Et pourtant, à Heiligendamm, G. Bush et Hu Jintao se sont trouvés en position délicate face à des européens et japonais bardés de rapports scientifiques accablants, qui les sommèrent de prendre leurs responsabilités, et une combative Angela Merkel, Présidente du G8. Et à l’issue, la moins mauvaise décision émergea : le G8, y-compris les Etats-Unis, promirent sous deux ans des coupes contraignantes, «substantielles», de GES. C’est un pas en avant certain : désormais, Pékin est seule dans son refus de participer à l’effort mondial !

Sur le fond, pourquoi Pékin s’enferre-t-il dans ce refus qui va l’isoler diplomatiquement, tout en privant ses industries d’une chance de guérir leur grande faiblesse face à l’extérieur, leur gâchis des ressources?

Il se trouve que selon plusieurs sources concordantes, le pouvoir vit une crise sans précédent.

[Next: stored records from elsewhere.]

(** ** A call and its timeout *)

(** A call that waits for its reply, made while connected or under [force]:
    the entry is registered, the packet sent, the timeout armed. *)
Lemma step_call_races meth args opts s ws :
  jobs s = [] -> state s = Connected \/ force opts = true ->
  socket s = Some ws -> noReply opts = false ->
  let i := random s (draws s) in
  let c := length (calls s) in
  let data := {| method := meth; arguments := args; id := i |} in
  let timer := {| t_cb := CbCallTimeout c; t_delay := call_delay opts (options s);
                  t_live := true |} in
  step s (Call meth args opts) =
    set_calls (calls s ++ [with_phase Racing (new_call i opts)])
      (set_log (log s ++ [WsSend ws data; Emit "debug" (AOut data);
                          SetTimeout (length (timers s)) (CbCallTimeout c)
                            (call_delay opts (options s))])
         (set_timers (timers s ++ [timer])
            (set_replies (<[i := {| r_call := c |}]> (replies s))
               (set_draws (S (draws s)) s)))).
Proof.
  intros Hj Hc Hws Hn. cbn zeta. unfold step, after, task. unfold bind at 1.
  rewrite (call_now _ _ _ _ ws) by done. cbn iota beta. unfold ret.
  rewrite Hj. cbn [app].
  assert (Hl : forall s0 : ChatSocket, calls s0 = calls s ++ [new_call (random s (draws s)) opts] ->
                 calls s0 !! length (calls s) = Some (new_call (random s (draws s)) opts)).
  { intros s0 ->. by rewrite lookup_app_r, Nat.sub_diag by lia. }
  rewrite (drain_one _ (JCallThen (length (calls s)))); [|done|].
  all: unfold run_job; erewrite call_then_races; [|by apply Hl|done..].
  2: done.
  cbn. state_eq; rewrite <- ?app_assoc; try done.
  rewrite alter_app_r_alt by lia. by rewrite Nat.sub_diag.
Qed.

(** The timeout of a racing call expires: the call is rejected with
    [TimeoutError] and its entry is removed. *)
Lemma step_call_timeout s h t c rec :
  jobs s = [] -> timers s !! h = Some t -> t_cb t = CbCallTimeout c ->
  t_live t = true -> calls s !! c = Some rec -> c_phase rec = Racing ->
  c_reaction rec = NoReaction ->
  step s (TimerExpires h) =
    set_calls (alter (with_result (Rejected TimeoutError))
                 c (alter (with_phase Done) c (calls s)))
      (set_replies (delete (c_id rec) (replies s))
         (set_timers (alter disarm h (timers s)) s)).
Proof.
  intros Hj Ht Hcb Hl Hc Hp Hk. unfold step, after, task.
  rewrite (fire_live s h t) by done. rewrite Hcb. cbn [run_timer].
  erewrite timeout_call_racing; [|by cbn|done]. cbn. rewrite Hj. cbn [app].
  assert (Hc' : alter (with_phase Done) c (calls s) !! c = Some (with_phase Done rec)).
  { by rewrite list_lookup_alter_eq, Hc. }
  rewrite (drain_one _ (JCallSettle c (Rejected TimeoutError))); [|done|].
  all: unfold run_job; erewrite call_catch_timeout; [|by cbn|done].
  2: done.
  cbn. by state_eq.
Qed.

(** A reply frame whose id has no entry, handed to [parsePacket] or arriving
    on the transport, is reported and changes nothing else. *)
Lemma step_reply_unmatched f packet s :
  jobs s = [] -> binary f = false -> parsed f = Some (PPacket packet) ->
  p_type packet = "reply" -> replies s !! p_id packet = None ->
  0 < errorListeners s ->
  step s (ParsePacket f) =
    set_log (log s ++ [Emit "debug" (AIn packet);
                       Emit "error" (AError (NoMethodFound "No handler for reply Id."))]) s.
Proof.
  intros Hj Hb Hp Ht Hr He. unfold step, after, task.
  erewrite parsePacket_unmatched by done. by rewrite drain_nil.
Qed.

(** When nobody listens to 'error', the caller of [parsePacket] gets the
    error as an exception. *)
Lemma step_reply_unmatched_unheard f packet s :
  jobs s = [] -> binary f = false -> parsed f = Some (PPacket packet) ->
  p_type packet = "reply" -> replies s !! p_id packet = None ->
  errorListeners s = 0 ->
  step s (ParsePacket f) =
    set_log (log s ++ [Emit "debug" (AIn packet);
                       Uncaught (NoMethodFound "No handler for reply Id.")]) s.
Proof.
  intros Hj Hb Hp Ht Hr He. unfold step, after, task.
  erewrite parsePacket_unmatched_unheard by done. rewrite drain_nil by done.
  state_eq; rewrite <- ?app_assoc; done.
Qed.

Lemma whilstSameSocket_eq ws fn s :
  whilstSameSocket ws fn s = if listening ws s then fn s else (Ret tt, s).
Proof.
  unfold whilstSameSocket, listening; unfold_M. by destruct (_ && _).
Qed.

Lemma resetPingTimeout_eq s :
  resetPingTimeout s =
    (Ret tt,
     set_pingTimeoutHandle (Some (length (timers s)))
       (set_log (log s ++ [SetTimeout (length (timers s)) CbPing
                             (pingInterval (options s))])
          (set_timers
             ((clearTimeout (pingTimeoutHandle s) s).2.(timers)
              ++ [{| t_cb := CbPing; t_delay := pingInterval (options s);
                     t_live := true |}]) s))).
Proof.
  unfold resetPingTimeout, setTimeout; unfold_M.
  destruct (pingTimeoutHandle s); cbn; rewrite ?length_alter; f_equal; by state_eq.
Qed.

Lemma ws_message_reply_unmatched ws f packet s :
  jobs s = [] -> binary f = false -> parsed f = Some (PPacket packet) ->
  p_type packet = "reply" -> replies s !! p_id packet = None ->
  0 < errorListeners s ->
  step s (WsMessageEvent ws f) = s \/
  step s (WsMessageEvent ws f) =
    set_log (log s ++ [SetTimeout (length (timers s)) CbPing (pingInterval (options s));
                       Emit "debug" (AIn packet);
                       Emit "error" (AError (NoMethodFound "No handler for reply Id."))])
      (resetPingTimeout s).2.
Proof.
  intros Hj Hb Hp Ht Hr He. unfold step, after, task, ws_on_message.
  rewrite whilstSameSocket_eq. destruct (listening ws s).
  - right. unfold bind at 1. rewrite resetPingTimeout_eq.
    erewrite parsePacket_unmatched; [|done..| by cbn].
    rewrite drain_nil by done. state_eq; rewrite <- ?app_assoc; done.
  - left. by rewrite drain_nil.
Qed.

Lemma ws_message_reply_unmatched_unheard ws f packet s :
  jobs s = [] -> binary f = false -> parsed f = Some (PPacket packet) ->
  p_type packet = "reply" -> replies s !! p_id packet = None ->
  errorListeners s = 0 ->
  step s (WsMessageEvent ws f) = s \/
  step s (WsMessageEvent ws f) =
    set_log (log s ++ [SetTimeout (length (timers s)) CbPing (pingInterval (options s));
                       Emit "debug" (AIn packet);
                       Uncaught (NoMethodFound "No handler for reply Id.")])
      (resetPingTimeout s).2.
Proof.
  intros Hj Hb Hp Ht Hr He. unfold step, after, task, ws_on_message.
  rewrite whilstSameSocket_eq. destruct (listening ws s).
  - right. unfold bind at 1. rewrite resetPingTimeout_eq.
    erewrite parsePacket_unmatched_unheard; [|done..| by cbn].
    rewrite drain_nil by done. state_eq; rewrite <- ?app_assoc; done.
  - left. by rewrite drain_nil.
Qed.

(** A call spooled while disconnected registers its entry and arms no
    timer. *)
Lemma step_call_spooled meth args opts s :
  jobs s = [] -> state s <> Connected -> force opts = false -> meth <> "auth" ->
  let i := random s (draws s) in
  let c := length (calls s) in
  let h := length (sendPromises s) in
  let data := {| method := meth; arguments := args; id := i |} in
  step s (Call meth args opts) =
    set_sendPromises (sendPromises s ++ [{| s_state := Pending; s_then := Some c |}])
      (set_log (log s ++ [Emit "spooled" (AOut data)])
         (set_queue (map_set meth {| sp_resolve := h; sp_data := data |} (queue s))
            (set_replies (<[i := {| r_call := c |}]> (replies s))
               (set_calls (calls s ++ [new_call i opts])
                  (set_draws (S (draws s)) s))))).
Proof.
  intros Hj Hst Hf Hm. cbn zeta. unfold step, after, task. unfold bind at 1.
  rewrite call_spooled by done. unfold ret. by rewrite drain_nil.
Qed.

(** [options.timeout || this.options.callTimeout]: the timeout of the call
    when it is given and not 0, else the configured one. *)
Lemma call_delay_eq opts o :
  (timeout opts = None -> call_delay opts o = callTimeout o) /\
  (timeout opts = Some 0%Z -> call_delay opts o = callTimeout o) /\
  (forall t, timeout opts = Some t -> t <> 0%Z -> call_delay opts o = t).
Proof.
  unfold call_delay. split; [by intros ->|]. split; [by intros ->|].
  intros t -> Ht. by apply Z.eqb_neq in Ht as ->.
Qed.

(** ** An id without an entry *)

Lemma calls_grow_refl s : calls_grow s s.
Proof. split; [done|]. eauto. Qed.

Lemma calls_grow_trans s1 s2 s3 :
  calls_grow s1 s2 -> calls_grow s2 s3 -> calls_grow s1 s3.
Proof.
  intros [Hl1 H1] [Hl2 H2]. split; [lia|].
  intros c rec Hc. destruct (H1 c rec Hc) as (rec' & Hc' & E).
  destruct (H2 c rec' Hc') as (rec'' & Hc'' & E'). exists rec''. split; [done|congruence].
Qed.

#[local] Instance R_absent_preorder i : PreOrder (R_absent i).
Proof.
  split.
  - intros s. split; [apply calls_grow_refl|auto].
  - intros s1 s2 s3 [G1 H1] [G2 H2]. split; [by eapply calls_grow_trans|].
    intros Hu Hn. apply H2.
    + intros c rec Hc Hl. apply (Hu c rec Hc). destruct G1. lia.
    + apply H1; [|done].
      intros c rec Hc Hl. destruct G2 as [_ G2].
      destruct (G2 c rec Hc) as (rec' & Hc' & <-). by apply (Hu c rec').
Qed.

Lemma R_absent_same i s s' :
  calls s' = calls s -> replies s' = replies s -> R_absent i s s'.
Proof.
  intros Hc Hr. split.
  - unfold calls_grow. rewrite Hc. split; [done|]. eauto.
  - by rewrite Hr.
Qed.

Lemma R_absent_alter i s s' c f :
  (forall r, c_id (f r) = c_id r) ->
  calls s' = alter f c (calls s) -> replies s' = replies s -> R_absent i s s'.
Proof.
  intros Hf Hc Hr. split.
  - unfold calls_grow. rewrite Hc, length_alter. split; [done|].
    intros c' rec Hc'. destruct (decide (c = c')) as [->|Hne].
    + exists (f rec). by rewrite list_lookup_alter_eq, Hc'.
    + exists rec. by rewrite list_lookup_alter_ne.
  - by rewrite Hr.
Qed.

Wen Jiabao le 1er ministre s’angoisse de l’injustice, des privilèges des cadres «risquant de mener au désastre».Corruption et individualisme règnent sur les 71M de membres du Parti. Hu Jintao tente en vain de les combattre en multipliant les campagnes indigestes – la dernière intitulée « l’éducation aux trois consciences »…  Tout en rejetant tout appel à la démocratisation, suggéré par les anciens du Parti !

Ce syndrome explique au moins en partie l’absence d’initiative chinoise dans les affaires du monde : incapable de se faire obéir, Hu ne peut prendre d’engagements extérieurs, faute d’être sûr de pouvoir les remplir. D’autant moins qu’avant le XVII. Congrès, il doit réunir un consensus autour de lui et donc, ne pas heurter. Voici donc un prix que la Chine commence à payer, pour ses 20 ans d’impasse sur toute réforme politique: sa faible capacité d’engagement global !

 

 


A la loupe : 4 juin — la routine, ou presque

La presse du 4/06 titrait sur la bourse, le plan anti-réchauffement, un séisme au Yunnan… De tout, sauf de l’anniversaire des événements de Tian An Men, en 1989.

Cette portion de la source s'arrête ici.